Most (82%) of the ethics consults involved moral distress. “This has particularly significant ethical implications for clinicians,” says Taylor. Additional research could explore whether early identification of ethical conflict and uncertainty around ECMO, and timely intervention by ethicists, can mitigate moral distress, suggest the authors.
“As pediatric providers and ethicists, we are accustomed to deferring to parents’ preferences with respect to life-sustaining interventions that some consider to be disproportionately burdensome,” notes Taylor. Because ECMO is a newer, resource-intensive technology, clinicians have relied on clinical judgment to make ECMO candidacy decisions. For example, in some cases ECMO is not appropriate as a bridge to prolonging life in the ICU with no other benefit. “As the technology has improved and public awareness of the utility of ECMO has increased, there is likely to be greater conflict and a need for shared decision-making around these decisions,” says Taylor.
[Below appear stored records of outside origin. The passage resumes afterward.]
(** ** Sequences of calls *)

(** A call of one of the mutators whose body is in the header, with its
    argument. *)
Inductive Call : Type :=
  | CallSetTranslation (translation : vec3)
  | CallSetRotation (rotation : quat)
  | CallSetConstraint (c : option ConstraintPtr)
  | CallAddObserver (obs : ObserverPtr)
  | CallRemoveObserver (obs : ObserverPtr).

Definition call (this : FramePtr) (c : Call) : M unit :=
  match c with
  | CallSetTranslation t => setTranslation this t
  | CallSetRotation q => setRotation this q
  | CallSetConstraint c => setConstraint this c
  | CallAddObserver obs => addObserver this obs
  | CallRemoveObserver obs => removeObserver this obs
  end.

(** A client that makes the calls of a list one after the other, each on
    the frame it names. *)
Fixpoint calls (l : list (FramePtr * Call)) : M unit :=
  match l with
  | [] => mret tt
  | (this, c) :: l' => call this c ;; calls l'
  end.

(** The calls whose body ends in [frameModified()], and the calls that do
    not touch [observers_]. *)
Definition notifies (c : Call) : bool :=
  match c with
  | CallSetTranslation _ | CallSetRotation _ => true
  | _ => false
  end.
Definition keeps_observers (c : Call) : bool :=
  match c with
  | CallAddObserver _ | CallRemoveObserver _ => false
  | _ => true
  end.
Preventive ethics is likely the best means for addressing many of the issues brought on by a therapy like ECMO, conclude the authors. “Hopefully, our research can assist clinicians in anticipating greater parental involvement and scrutiny, and in mitigating provider moral distress around ECMO decision-making,” offers Taylor.
- Siegel B, Taylor LS, Alizadeh F, et al. Formal ethics consultation in extracorporeal membrane oxygenation patients: A single-center retrospective cohort of a quaternary pediatric hospital. Pediatr Crit Care Med 2024 Jan 9. doi: 10.1097/PCC.0000000000003422. [Online ahead of print].